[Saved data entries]
(* ===== verification/DmsWp.v ===== *)
(** * Reasoning about the operations of the storage unit

    [wp m Q st]: the run of [m] from [st] ends in an outcome and a state that
    satisfy [Q].  The rules follow the structure of a program.  Dirty tracking
    is a side effect nothing else depends on, so the rules for the accessors
    leave only [bd_aux] unknown. *)
From S2P Require Import Prelude.
From S2P Require Import ByteBits.
From S2P Require Import OssBase.
From S2P Require Import OssMmap.
From S2P Require Import DmsBase.
From S2P Require Import DmsName.
From S2P Require Import DmsSegmentSpace.
From S2P Require Import DmsSMEMgr.
From S2P Require Import DmsRecord.
From S2P Require Import DmsDirtyList.
From S2P Require Import DmsMBContext.
From S2P Require Import DmsExtent.
From S2P Require Import DmsMB.
From S2P Require Import Bson.
From S2P Require Import DmsStore.
From S2P Require Import DmsInsert.
#[local] Open Scope Z_scope.

Definition wp {A} (m : M A) (Q : outcome A -> blockData -> Prop) (st : blockData) : Prop :=
  Q (m st).1 (m st).2.

Create HintDb wp.
Create Rewrite HintDb upd.

Section Rules.
  Context {A B : Type}.

Lemma wp_mono (m : M A) (Q Q' : outcome A -> blockData -> Prop) st :
  wp m Q st -> (forall r st', Q r st' -> Q' r st') -> wp m Q' st.
Proof. intros H HQ. by apply HQ. Qed.

Lemma wp_ret (a : A) (Q : outcome A -> blockData -> Prop) st : Q (Ok a) st -> wp (mret a) Q st.
Proof. done. Qed.

Lemma wp_bind (m : M A) (f : A -> M B) (Q : outcome B -> blockData -> Prop) st :
  wp m (fun r st' => match r with
                     | Ok a => wp (f a) Q st'
                     | Throw e => Q (Throw e) st'
                     | Stop w => Q (Stop w) st'
                     end) st ->
  wp (m ≫= f) Q st.
Proof. unfold wp, mbind, M_bind. destruct (m st) as [[a|e|w] st']; done. Qed.

Lemma wp_modify f (Q : outcome unit -> blockData -> Prop) st :
  Q (Ok tt) (f st) -> wp (modify f) Q st.
Proof. done. Qed.

Lemma wp_get_bind (f : blockData -> M B) (Q : outcome B -> blockData -> Prop) st :
  wp (f st) Q st -> wp (get_st ≫= f) Q st.
Proof. done. Qed.

Lemma wp_ret_bind (a : A) (f : A -> M B) (Q : outcome B -> blockData -> Prop) st :
  wp (f a) Q st -> wp (mret a ≫= f) Q st.
Proof. done. Qed.

Lemma wp_modify_bind g (f : unit -> M B) (Q : outcome B -> blockData -> Prop) st :
  wp (f tt) Q (g st) -> wp (modify g ≫= f) Q st.
Proof. done. Qed.

(** A bind whose first part always ends normally. *)
Lemma wp_bind_ok (m : M A) (f : A -> M B) (P : A -> blockData -> Prop)
    (Q : outcome B -> blockData -> Prop) st :
  wp m (fun r st' => exists a, r = Ok a /\ P a st') st ->
  (forall a st', P a st' -> wp (f a) Q st') -> wp (m ≫= f) Q st.
Proof.
  intros H HQ. apply wp_bind. eapply wp_mono; [exact H|].
  intros r st' (a&->&HP). by apply HQ.
Qed.

End Rules.

(** One step of a straight-line program. *)
Ltac wp_step :=
  first
    [ apply wp_get_bind | apply wp_ret_bind
    | match goal with
      | |- wp (mbind _ (ext_mod _ _)) _ _ => apply wp_modify_bind
      | |- wp (mbind _ (rec_mod _ _)) _ _ => apply wp_modify_bind
      | |- wp (mbind _ (mbex_mod _ _)) _ _ => apply wp_modify_bind
      | |- wp (mbind _ (mb_mod _ _)) _ _ => apply wp_modify_bind
      | |- wp (mbind _ (stat_mod _ _)) _ _ => apply wp_modify_bind
      | |- wp (mbind _ (seg_mod _)) _ _ => apply wp_modify_bind
      | |- wp (mbind _ (modify _)) _ _ => apply wp_modify_bind
      | |- wp (mret _) _ _ => apply wp_ret
      end ].

(** ** Cells

    Reading a cell after a cell is written: the rewrite rules [upd]. *)

Lemma ext_at_ext_upd st e f e' :
  ext_at (ext_upd st e f) e' = if decide (e = e') then f (ext_at st e) else ext_at st e'.
Proof.
  unfold ext_upd, ext_at at 1. simpl. destruct (decide (e = e')) as [->|].
  - by rewrite lookup_insert_eq.
  - by rewrite lookup_insert_ne.
Qed.
Lemma ext_upd_upd st e f g : ext_upd (ext_upd st e f) e g = ext_upd st e (fun x => g (f x)).
Proof.
  unfold ext_upd at 1. rewrite ext_at_ext_upd, decide_True by done. unfold ext_upd.
  simpl. by rewrite insert_insert_eq.
Qed.
Lemma mbex_at_mbex_upd st e f e' :
  mbex_at (mbex_upd st e f) e' = if decide (e = e') then f (mbex_at st e) else mbex_at st e'.
Proof.
  unfold mbex_upd, mbex_at at 1. simpl. destruct (decide (e = e')) as [->|].
  - by rewrite lookup_insert_eq.
  - by rewrite lookup_insert_ne.
Qed.
Lemma mbex_upd_upd st e f g : mbex_upd (mbex_upd st e f) e g = mbex_upd st e (fun x => g (f x)).
Proof.
  unfold mbex_upd at 1. rewrite mbex_at_mbex_upd, decide_True by done. unfold mbex_upd.
  simpl. by rewrite insert_insert_eq.
Qed.
Lemma rec_at_rec_upd st r f r' :
  rec_at (rec_upd st r f) r' = if decide (r = r') then f (rec_at st r) else rec_at st r'.
Proof.
  unfold rec_upd, rec_at at 1. simpl. destruct (decide (r = r')) as [->|].
  - by rewrite lookup_insert_eq.
  - by rewrite lookup_insert_ne.
Qed.
Lemma rec_upd_upd st r f g : rec_upd (rec_upd st r f) r g = rec_upd st r (fun x => g (f x)).
Proof.
  unfold rec_upd at 1. rewrite rec_at_rec_upd, decide_True by done. unfold rec_upd.
  simpl. by rewrite insert_insert_eq.
Qed.
Lemma mb_at_mb_upd st i f i' :
  mb_at (mb_upd st i f) i' = if decide (i = i') then f (mb_at st i) else mb_at st i'.
Proof.
  unfold mb_upd, mb_at at 1. simpl. destruct (decide (i = i')) as [->|].
  - by rewrite lookup_insert_eq.
  - by rewrite lookup_insert_ne.
Qed.
Lemma mb_upd_upd st i f g : mb_upd (mb_upd st i f) i g = mb_upd st i (fun x => g (f x)).
Proof.
  unfold mb_upd at 1. rewrite mb_at_mb_upd, decide_True by done. unfold mb_upd.
  simpl. by rewrite insert_insert_eq.
Qed.
Lemma stat_at_stat_upd st i f i' :
  stat_at (stat_upd st i f) i' = if decide (i = i') then f (stat_at st i) else stat_at st i'.
Proof.
  unfold stat_upd, stat_at at 1. simpl. destruct (decide (i = i')) as [->|].
  - by rewrite lookup_insert_eq.
  - by rewrite lookup_insert_ne.
Qed.
Lemma stat_upd_upd st i f g : stat_upd (stat_upd st i f) i g = stat_upd st i (fun x => g (f x)).
Proof.
  unfold stat_upd at 1. rewrite stat_at_stat_upd, decide_True by done. unfold stat_upd.
  simpl. by rewrite insert_insert_eq.
Qed.
Lemma ext_at_mbex_upd st i f j : ext_at (mbex_upd st i f) j = ext_at st j.
Proof. done. Qed.
Lemma ext_at_rec_upd st i f j : ext_at (rec_upd st i f) j = ext_at st j.
Proof. done. Qed.
Lemma ext_at_mb_upd st i f j : ext_at (mb_upd st i f) j = ext_at st j.
Proof. done. Qed.
Lemma ext_at_stat_upd st i f j : ext_at (stat_upd st i f) j = ext_at st j.
Proof. done. Qed.
Lemma mbex_at_ext_upd st i f j : mbex_at (ext_upd st i f) j = mbex_at st j.
Proof. done. Qed.
Lemma mbex_at_rec_upd st i f j : mbex_at (rec_upd st i f) j = mbex_at st j.
Proof. done. Qed.
Lemma mbex_at_mb_upd st i f j : mbex_at (mb_upd st i f) j = mbex_at st j.
Proof. done. Qed.
Lemma mbex_at_stat_upd st i f j : mbex_at (stat_upd st i f) j = mbex_at st j.
Proof. done. Qed.
Lemma rec_at_ext_upd st i f j : rec_at (ext_upd st i f) j = rec_at st j.
Proof. done. Qed.
Lemma rec_at_mbex_upd st i f j : rec_at (mbex_upd st i f) j = rec_at st j.
Proof. done. Qed.
Lemma rec_at_mb_upd st i f j : rec_at (mb_upd st i f) j = rec_at st j.
Proof. done. Qed.
Lemma rec_at_stat_upd st i f j : rec_at (stat_upd st i f) j = rec_at st j.
Proof. done. Qed.
Lemma mb_at_ext_upd st i f j : mb_at (ext_upd st i f) j = mb_at st j.
Proof. done. Qed.
Lemma mb_at_mbex_upd st i f j : mb_at (mbex_upd st i f) j = mb_at st j.
Proof. done. Qed.
Lemma mb_at_rec_upd st i f j : mb_at (rec_upd st i f) j = mb_at st j.
Proof. done. Qed.
Lemma mb_at_stat_upd st i f j : mb_at (stat_upd st i f) j = mb_at st j.
Proof. done. Qed.
Lemma stat_at_ext_upd st i f j : stat_at (ext_upd st i f) j = stat_at st j.
Proof. done. Qed.
Lemma stat_at_mbex_upd st i f j : stat_at (mbex_upd st i f) j = stat_at st j.
Proof. done. Qed.
Lemma stat_at_rec_upd st i f j : stat_at (rec_upd st i f) j = stat_at st j.
Proof. done. Qed.
Lemma stat_at_mb_upd st i f j : stat_at (mb_upd st i f) j = stat_at st j.
Proof. done. Qed.
Lemma ext_at_set_aux st x j : ext_at (set_aux st x) j = ext_at st j.
Proof. done. Qed.
Lemma ext_null_ext_upd st i f j : ext_null (ext_upd st i f) j = ext_null st j.
Proof. done. Qed.
Lemma mbex_at_set_aux st x j : mbex_at (set_aux st x) j = mbex_at st j.
Proof. done. Qed.
Lemma ext_null_mbex_upd st i f j : ext_null (mbex_upd st i f) j = ext_null st j.
Proof. done. Qed.
Lemma rec_at_set_aux st x j : rec_at (set_aux st x) j = rec_at st j.
Proof. done. Qed.
Lemma ext_null_rec_upd st i f j : ext_null (rec_upd st i f) j = ext_null st j.
Proof. done. Qed.
Lemma mb_at_set_aux st x j : mb_at (set_aux st x) j = mb_at st j.
Proof. done. Qed.
Lemma ext_null_mb_upd st i f j : ext_null (mb_upd st i f) j = ext_null st j.
Proof. done. Qed.
Lemma stat_at_set_aux st x j : stat_at (set_aux st x) j = stat_at st j.
Proof. done. Qed.
Lemma ext_null_stat_upd st i f j : ext_null (stat_upd st i f) j = ext_null st j.
Proof. done. Qed.
Lemma ext_null_set_aux st x j : ext_null (set_aux st x) j = ext_null st j.
Proof. done. Qed.

#[export] Hint Rewrite
  ext_at_ext_upd mbex_at_mbex_upd rec_at_rec_upd mb_at_mb_upd stat_at_stat_upd
  ext_at_mbex_upd ext_at_rec_upd ext_at_mb_upd ext_at_stat_upd mbex_at_ext_upd
  mbex_at_rec_upd mbex_at_mb_upd mbex_at_stat_upd rec_at_ext_upd rec_at_mbex_upd
  rec_at_mb_upd rec_at_stat_upd mb_at_ext_upd mb_at_mbex_upd mb_at_rec_upd
  mb_at_stat_upd stat_at_ext_upd stat_at_mbex_upd stat_at_rec_upd stat_at_mb_upd
  ext_at_set_aux ext_null_ext_upd mbex_at_set_aux ext_null_mbex_upd rec_at_set_aux
  ext_null_rec_upd mb_at_set_aux ext_null_mb_upd stat_at_set_aux ext_null_stat_upd
  ext_null_set_aux : upd.

Ltac upd := autorewrite with upd in *; simpl in *.

(** ** Dirty tracking only changes [bd_aux] *)

Definition only_aux {A} (m : M A) : Prop :=
  forall st, exists a x, m st = (Ok a, set_aux st x).

Lemma set_aux_id st : set_aux st (bd_aux st) = st.
Proof. by destruct st. Qed.

Lemma only_aux_ret {A} (a : A) : only_aux (mret a : M A).
Proof. intros st. exists a, (bd_aux st). by rewrite set_aux_id. Qed.

Lemma only_aux_bind {A B} (m : M A) (f : A -> M B) :
  only_aux m -> (forall a, only_aux (f a)) -> only_aux (m ≫= f).
Proof.
  intros Hm Hf st. unfold mbind, M_bind. specialize (Hm st) as (a&x&->).
  destruct (Hf a (set_aux st x)) as (b&y&->). by exists b, y.
Qed.

Lemma only_aux_get_bind {B} (f : blockData -> M B) :
  (forall s, only_aux (f s)) -> only_aux (get_st ≫= f).
Proof. intros Hf st. apply Hf. Qed.

Lemma only_aux_modify f : (forall st, exists x, f st = set_aux st x) -> only_aux (modify f).
Proof. intros H st. destruct (H st) as [x Hx]. exists tt, x. unfold modify. by rewrite Hx. Qed.

#[local] Hint Resolve only_aux_ret : wp.

Lemma only_aux_dirty f : only_aux (modify (fun st => set_dirty st (f st))).
Proof. apply only_aux_modify. unfold set_dirty. eauto. Qed.

Lemma only_aux_flushMME : only_aux flushMME.
Proof.
  unfold flushMME. apply only_aux_bind; [apply only_aux_modify; eauto|]. intros [].
  apply only_aux_get_bind. intros s. unfold flushSegment. apply only_aux_get_bind. intros s'.
  apply only_aux_bind.
  - case_match; [apply only_aux_dirty|auto with wp].
  - intros [] st. unfold mmap_flush. case_match. eauto.
Qed.

Lemma only_aux_onMarkHeaderInvalid c : only_aux (onMarkHeaderInvalid c).
Proof.
  unfold onMarkHeaderInvalid. apply only_aux_get_bind. intros s. cbv zeta.
  match goal with |- only_aux (if ?b then flushMME else _) => destruct b end;
    auto using only_aux_flushMME with wp.
Qed.

Lemma only_aux_markDirty c e after : only_aux (markDirty c e after).
Proof.
  unfold markDirty, markHeaderInvalid. apply only_aux_get_bind. intros s. cbv zeta.
  case_match; [|auto with wp]. apply only_aux_bind.
  - case_match; [|auto with wp].
    apply only_aux_bind; auto using only_aux_onMarkHeaderInvalid with wp.
  - intros []. case_match; [apply only_aux_dirty|auto with wp].
Qed.

Lemma only_aux_markPending l : only_aux (markPending l).
Proof.
  induction l as [|[c e] l IH]; [apply only_aux_ret|].
  apply only_aux_bind; [apply only_aux_markDirty|intros; apply IH].
Qed.

(** The accessors. *)
Lemma wp_extWritePtr c e b (Q : outcome bool -> blockData -> Prop) st :
  ext_null st e = false -> (forall x, Q (Ok true) (set_aux st x)) ->
  wp (extWritePtr c e b) Q st.
Proof.
  intros Hn HQ. unfold extWritePtr. apply wp_get_bind. rewrite Hn.
  apply wp_modify_bind. unfold wp, mbind, M_bind.
  destruct (only_aux_markDirty c e false
    (set_pending st ((c, e) :: ax_pending (bd_aux st)))) as (a&x&->). apply HQ.
Qed.

Lemma wp_extReadPtr e (Q : outcome unit -> blockData -> Prop) st :
  ext_null st e = false -> Q (Ok tt) st -> wp (extReadPtr e) Q st.
Proof. intros Hn HQ. unfold extReadPtr. apply wp_get_bind. by rewrite Hn. Qed.

Lemma wp_recWritePtr c r len (Q : outcome unit -> blockData -> Prop) st :
  ext_null st (rid_extent r) = false -> recLen st r len <= DMS_RECORD_MAX_SZ ->
  (forall x, Q (Ok tt) (set_aux st x)) -> wp (recWritePtr c r len) Q st.
Proof.
  intros Hn Hl HQ. unfold recWritePtr. apply wp_get_bind. rewrite Hn.
  destruct (Z.ltb_spec DMS_RECORD_MAX_SZ (recLen st r len)); [lia|].
  apply wp_bind, wp_extWritePtr; [done|]. intros x. by apply wp_ret.
Qed.

Lemma wp_recReadPtr r len (Q : outcome dmsRecord -> blockData -> Prop) st :
  ext_null st (rid_extent r) = false -> recLen st r len <= DMS_RECORD_MAX_SZ ->
  Q (Ok (rec_at st r)) st -> wp (recReadPtr r len) Q st.
Proof.
  intros Hn Hl HQ. unfold recReadPtr. apply wp_get_bind. rewrite Hn.
  by destruct (Z.ltb_spec DMS_RECORD_MAX_SZ (recLen st r len)); [lia|].
Qed.

(** The end of a function. *)
Lemma wp_scope {A} (m : M A) (Q : outcome A -> blockData -> Prop) st :
  (forall x, wp m (fun r st' => forall y, Q r (set_aux st' y)) (set_aux st x)) ->
  wp (scope m) Q st.
Proof.
  intros H. unfold wp, scope in *. unfold set_pending at 1 2.
  match goal with |- context [m (set_aux st ?x)] => specialize (H x) end.
  destruct (m _) as [r st']; simpl in H.
  destruct (only_aux_markPending (ax_pending (bd_aux st')) st') as (a&y&Hy).
  destruct r; simpl; rewrite ?Hy; unfold set_pending; simpl; try apply H.
  specialize (H (bd_aux st')). by rewrite set_aux_id in H.
Qed.

(** [try ... catch] around code that does not throw. *)
Lemma wp_catch (m : M Z) (Q : outcome Z -> blockData -> Prop) st :
  wp m (fun r st' => match r with
                     | Throw e => Q (Ok (if e =? 0 then SDB_SYS else e)) st'
                     | _ => Q r st'
                     end) st ->
  wp (catch m) Q st.
Proof. unfold wp, catch. destruct (m st) as [[a|e|w] st']; done. Qed.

ACTIVITY -> Lines from the one containing "intros Hn Hl HQ. unfold recReadPtr." through the last line of the data above are the only output wanted; restate them exactly.

RESPONSE AREA ->
  intros Hn Hl HQ. unfold recReadPtr. apply wp_get_bind. rewrite Hn.
  by destruct (Z.ltb_spec DMS_RECORD_MAX_SZ (recLen st r len)); [lia|].
Qed.

(** The end of a function. *)
Lemma wp_scope {A} (m : M A) (Q : outcome A -> blockData -> Prop) st :
  (forall x, wp m (fun r st' => forall y, Q r (set_aux st' y)) (set_aux st x)) ->
  wp (scope m) Q st.
Proof.
  intros H. unfold wp, scope in *. unfold set_pending at 1 2.
  match goal with |- context [m (set_aux st ?x)] => specialize (H x) end.
  destruct (m _) as [r st']; simpl in H.
  destruct (only_aux_markPending (ax_pending (bd_aux st')) st') as (a&y&Hy).
  destruct r; simpl; rewrite ?Hy; unfold set_pending; simpl; try apply H.
  specialize (H (bd_aux st')). by rewrite set_aux_id in H.
Qed.

(** [try ... catch] around code that does not throw. *)
Lemma wp_catch (m : M Z) (Q : outcome Z -> blockData -> Prop) st :
  wp m (fun r st' => match r with
                     | Throw e => Q (Ok (if e =? 0 then SDB_SYS else e)) st'
                     | _ => Q r st'
                     end) st ->
  wp (catch m) Q st.
Proof. unfold wp, catch. destruct (m st) as [[a|e|w] st']; done. Qed.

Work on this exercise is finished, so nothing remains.